Task goal → Go to the line containing "(** * A shallow" in the records below and print it and every following line exactly, on through the line containing "if Qeq_bool b", then stop.

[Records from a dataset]
※

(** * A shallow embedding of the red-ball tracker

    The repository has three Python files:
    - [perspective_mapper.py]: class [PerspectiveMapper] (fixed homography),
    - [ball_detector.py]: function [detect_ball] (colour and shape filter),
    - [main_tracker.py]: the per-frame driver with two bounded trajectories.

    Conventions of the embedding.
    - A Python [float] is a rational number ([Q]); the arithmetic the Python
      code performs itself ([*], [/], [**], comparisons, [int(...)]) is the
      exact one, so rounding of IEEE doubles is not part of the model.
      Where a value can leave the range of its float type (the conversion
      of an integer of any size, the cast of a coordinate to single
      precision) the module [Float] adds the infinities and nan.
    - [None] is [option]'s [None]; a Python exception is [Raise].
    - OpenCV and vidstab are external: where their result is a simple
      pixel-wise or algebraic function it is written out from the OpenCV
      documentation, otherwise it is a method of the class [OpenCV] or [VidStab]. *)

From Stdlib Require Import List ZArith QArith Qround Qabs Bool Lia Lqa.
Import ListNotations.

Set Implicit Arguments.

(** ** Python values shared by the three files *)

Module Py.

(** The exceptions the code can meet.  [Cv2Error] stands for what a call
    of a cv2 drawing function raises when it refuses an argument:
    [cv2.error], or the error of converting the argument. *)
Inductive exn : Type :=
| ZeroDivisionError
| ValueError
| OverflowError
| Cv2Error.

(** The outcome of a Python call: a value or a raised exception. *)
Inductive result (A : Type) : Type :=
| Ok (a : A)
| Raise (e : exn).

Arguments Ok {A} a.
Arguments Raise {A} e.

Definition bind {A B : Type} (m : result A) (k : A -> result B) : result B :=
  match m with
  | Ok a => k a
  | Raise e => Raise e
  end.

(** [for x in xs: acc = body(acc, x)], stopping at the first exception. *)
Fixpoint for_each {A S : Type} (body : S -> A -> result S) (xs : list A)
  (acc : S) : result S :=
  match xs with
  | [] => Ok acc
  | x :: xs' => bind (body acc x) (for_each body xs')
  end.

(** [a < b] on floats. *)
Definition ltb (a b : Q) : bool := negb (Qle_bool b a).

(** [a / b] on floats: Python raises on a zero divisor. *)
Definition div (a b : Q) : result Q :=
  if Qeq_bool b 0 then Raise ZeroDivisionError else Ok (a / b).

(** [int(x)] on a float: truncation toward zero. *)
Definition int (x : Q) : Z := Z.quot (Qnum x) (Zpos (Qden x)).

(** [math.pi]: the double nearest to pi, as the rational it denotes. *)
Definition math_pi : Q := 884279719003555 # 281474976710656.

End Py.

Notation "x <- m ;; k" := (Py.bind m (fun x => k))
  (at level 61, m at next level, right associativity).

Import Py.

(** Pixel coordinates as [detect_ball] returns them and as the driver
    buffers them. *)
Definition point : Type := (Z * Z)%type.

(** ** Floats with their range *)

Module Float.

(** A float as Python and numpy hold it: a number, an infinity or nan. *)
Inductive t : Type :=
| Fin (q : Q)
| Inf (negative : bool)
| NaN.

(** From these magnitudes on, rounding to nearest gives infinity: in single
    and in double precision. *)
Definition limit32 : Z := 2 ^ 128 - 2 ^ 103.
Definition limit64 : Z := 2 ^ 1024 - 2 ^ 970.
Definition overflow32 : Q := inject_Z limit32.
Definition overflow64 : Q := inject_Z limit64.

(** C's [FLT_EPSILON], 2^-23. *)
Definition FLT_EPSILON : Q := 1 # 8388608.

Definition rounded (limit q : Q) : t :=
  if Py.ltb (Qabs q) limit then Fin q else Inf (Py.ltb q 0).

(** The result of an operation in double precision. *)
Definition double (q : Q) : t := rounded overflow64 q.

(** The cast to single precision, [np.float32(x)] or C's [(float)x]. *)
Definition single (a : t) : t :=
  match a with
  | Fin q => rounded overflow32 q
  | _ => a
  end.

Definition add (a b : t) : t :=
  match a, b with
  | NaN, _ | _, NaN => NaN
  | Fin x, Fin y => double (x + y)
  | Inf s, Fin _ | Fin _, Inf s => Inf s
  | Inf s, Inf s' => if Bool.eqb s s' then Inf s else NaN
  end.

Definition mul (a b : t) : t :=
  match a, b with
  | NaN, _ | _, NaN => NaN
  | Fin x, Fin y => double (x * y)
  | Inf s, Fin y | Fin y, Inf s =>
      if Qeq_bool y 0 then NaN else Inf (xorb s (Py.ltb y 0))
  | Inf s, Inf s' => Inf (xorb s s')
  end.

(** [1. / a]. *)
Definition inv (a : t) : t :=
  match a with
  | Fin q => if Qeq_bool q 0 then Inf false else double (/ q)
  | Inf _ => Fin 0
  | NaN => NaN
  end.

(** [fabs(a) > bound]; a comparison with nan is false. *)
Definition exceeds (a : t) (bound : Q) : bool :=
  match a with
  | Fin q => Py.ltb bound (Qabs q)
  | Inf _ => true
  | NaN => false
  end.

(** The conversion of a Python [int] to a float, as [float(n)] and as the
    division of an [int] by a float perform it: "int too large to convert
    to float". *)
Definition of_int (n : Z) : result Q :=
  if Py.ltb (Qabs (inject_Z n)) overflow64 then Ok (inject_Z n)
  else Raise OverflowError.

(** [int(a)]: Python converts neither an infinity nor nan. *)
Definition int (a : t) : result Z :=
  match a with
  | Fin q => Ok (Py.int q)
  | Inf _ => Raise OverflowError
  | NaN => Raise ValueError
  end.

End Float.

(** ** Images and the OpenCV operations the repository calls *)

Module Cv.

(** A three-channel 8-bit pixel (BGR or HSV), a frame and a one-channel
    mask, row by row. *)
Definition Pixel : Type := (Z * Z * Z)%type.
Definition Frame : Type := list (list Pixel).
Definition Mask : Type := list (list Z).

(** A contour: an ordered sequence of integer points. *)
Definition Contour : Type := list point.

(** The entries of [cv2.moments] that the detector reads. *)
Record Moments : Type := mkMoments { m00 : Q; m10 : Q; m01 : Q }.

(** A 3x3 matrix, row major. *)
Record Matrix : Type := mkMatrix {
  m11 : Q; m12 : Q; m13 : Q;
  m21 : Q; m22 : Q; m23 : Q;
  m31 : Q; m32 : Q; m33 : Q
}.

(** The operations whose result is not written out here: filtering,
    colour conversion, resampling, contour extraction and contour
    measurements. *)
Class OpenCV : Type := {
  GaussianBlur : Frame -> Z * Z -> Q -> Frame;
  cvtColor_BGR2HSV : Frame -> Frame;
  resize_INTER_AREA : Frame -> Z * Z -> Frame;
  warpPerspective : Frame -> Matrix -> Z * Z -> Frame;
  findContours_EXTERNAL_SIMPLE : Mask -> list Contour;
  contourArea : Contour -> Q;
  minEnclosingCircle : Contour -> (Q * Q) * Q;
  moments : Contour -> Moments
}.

※

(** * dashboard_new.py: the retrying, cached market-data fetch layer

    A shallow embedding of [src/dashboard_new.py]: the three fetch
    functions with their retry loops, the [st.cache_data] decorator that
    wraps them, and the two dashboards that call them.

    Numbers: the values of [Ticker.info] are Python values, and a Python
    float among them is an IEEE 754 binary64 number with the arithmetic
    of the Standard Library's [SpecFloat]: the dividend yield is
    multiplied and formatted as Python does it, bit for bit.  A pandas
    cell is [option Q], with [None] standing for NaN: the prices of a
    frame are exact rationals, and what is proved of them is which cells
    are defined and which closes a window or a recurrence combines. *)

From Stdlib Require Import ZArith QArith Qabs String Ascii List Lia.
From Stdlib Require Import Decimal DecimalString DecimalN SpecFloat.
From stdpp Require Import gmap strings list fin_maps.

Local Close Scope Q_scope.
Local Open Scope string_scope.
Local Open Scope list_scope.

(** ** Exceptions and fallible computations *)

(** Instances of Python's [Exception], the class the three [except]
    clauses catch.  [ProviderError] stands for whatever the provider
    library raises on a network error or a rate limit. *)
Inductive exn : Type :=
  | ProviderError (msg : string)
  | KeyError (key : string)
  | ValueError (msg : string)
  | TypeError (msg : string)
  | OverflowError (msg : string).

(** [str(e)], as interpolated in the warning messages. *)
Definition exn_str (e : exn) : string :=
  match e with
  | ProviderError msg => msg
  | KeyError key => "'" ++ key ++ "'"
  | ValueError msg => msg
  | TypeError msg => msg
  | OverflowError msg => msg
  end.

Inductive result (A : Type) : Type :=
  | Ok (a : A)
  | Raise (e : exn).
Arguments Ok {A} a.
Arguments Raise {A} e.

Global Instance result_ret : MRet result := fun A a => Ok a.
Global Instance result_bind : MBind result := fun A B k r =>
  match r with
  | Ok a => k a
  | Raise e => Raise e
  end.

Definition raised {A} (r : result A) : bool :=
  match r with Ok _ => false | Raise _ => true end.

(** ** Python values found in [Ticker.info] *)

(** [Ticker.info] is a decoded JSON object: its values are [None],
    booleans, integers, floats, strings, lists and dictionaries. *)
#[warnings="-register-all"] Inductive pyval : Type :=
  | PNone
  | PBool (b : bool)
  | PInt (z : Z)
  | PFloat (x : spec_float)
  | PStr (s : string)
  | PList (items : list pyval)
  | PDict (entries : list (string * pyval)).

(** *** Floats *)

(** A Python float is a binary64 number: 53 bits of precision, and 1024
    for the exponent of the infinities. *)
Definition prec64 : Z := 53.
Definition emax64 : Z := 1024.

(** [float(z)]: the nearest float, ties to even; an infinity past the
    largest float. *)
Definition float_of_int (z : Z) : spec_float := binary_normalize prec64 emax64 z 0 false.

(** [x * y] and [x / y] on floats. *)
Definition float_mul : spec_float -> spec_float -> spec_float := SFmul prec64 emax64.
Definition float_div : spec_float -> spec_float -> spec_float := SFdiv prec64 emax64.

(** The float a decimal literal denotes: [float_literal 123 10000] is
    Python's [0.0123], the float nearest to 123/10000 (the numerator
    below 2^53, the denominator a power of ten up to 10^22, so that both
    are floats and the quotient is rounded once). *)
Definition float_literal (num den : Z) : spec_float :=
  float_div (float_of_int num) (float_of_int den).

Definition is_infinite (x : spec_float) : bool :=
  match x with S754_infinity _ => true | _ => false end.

※

Answer to the problem →
(** * A shallow embedding of the red-ball tracker

    The repository has three Python files:
    - [perspective_mapper.py]: class [PerspectiveMapper] (fixed homography),
    - [ball_detector.py]: function [detect_ball] (colour and shape filter),
    - [main_tracker.py]: the per-frame driver with two bounded trajectories.

    Conventions of the embedding.
    - A Python [float] is a rational number ([Q]); the arithmetic the Python
      code performs itself ([*], [/], [**], comparisons, [int(...)]) is the
      exact one, so rounding of IEEE doubles is not part of the model.
      Where a value can leave the range of its float type (the conversion
      of an integer of any size, the cast of a coordinate to single
      precision) the module [Float] adds the infinities and nan.
    - [None] is [option]'s [None]; a Python exception is [Raise].
    - OpenCV and vidstab are external: where their result is a simple
      pixel-wise or algebraic function it is written out from the OpenCV
      documentation, otherwise it is a method of the class [OpenCV] or [VidStab]. *)

From Stdlib Require Import List ZArith QArith Qround Qabs Bool Lia Lqa.
Import ListNotations.

Set Implicit Arguments.

(** ** Python values shared by the three files *)

Module Py.

(** The exceptions the code can meet.  [Cv2Error] stands for what a call
    of a cv2 drawing function raises when it refuses an argument:
    [cv2.error], or the error of converting the argument. *)
Inductive exn : Type :=
| ZeroDivisionError
| ValueError
| OverflowError
| Cv2Error.

(** The outcome of a Python call: a value or a raised exception. *)
Inductive result (A : Type) : Type :=
| Ok (a : A)
| Raise (e : exn).

Arguments Ok {A} a.
Arguments Raise {A} e.

Definition bind {A B : Type} (m : result A) (k : A -> result B) : result B :=
  match m with
  | Ok a => k a
  | Raise e => Raise e
  end.

(** [for x in xs: acc = body(acc, x)], stopping at the first exception. *)
Fixpoint for_each {A S : Type} (body : S -> A -> result S) (xs : list A)
  (acc : S) : result S :=
  match xs with
  | [] => Ok acc
  | x :: xs' => bind (body acc x) (for_each body xs')
  end.

(** [a < b] on floats. *)
Definition ltb (a b : Q) : bool := negb (Qle_bool b a).

(** [a / b] on floats: Python raises on a zero divisor. *)
Definition div (a b : Q) : result Q :=
  if Qeq_bool b 0 then Raise ZeroDivisionError else Ok (a / b).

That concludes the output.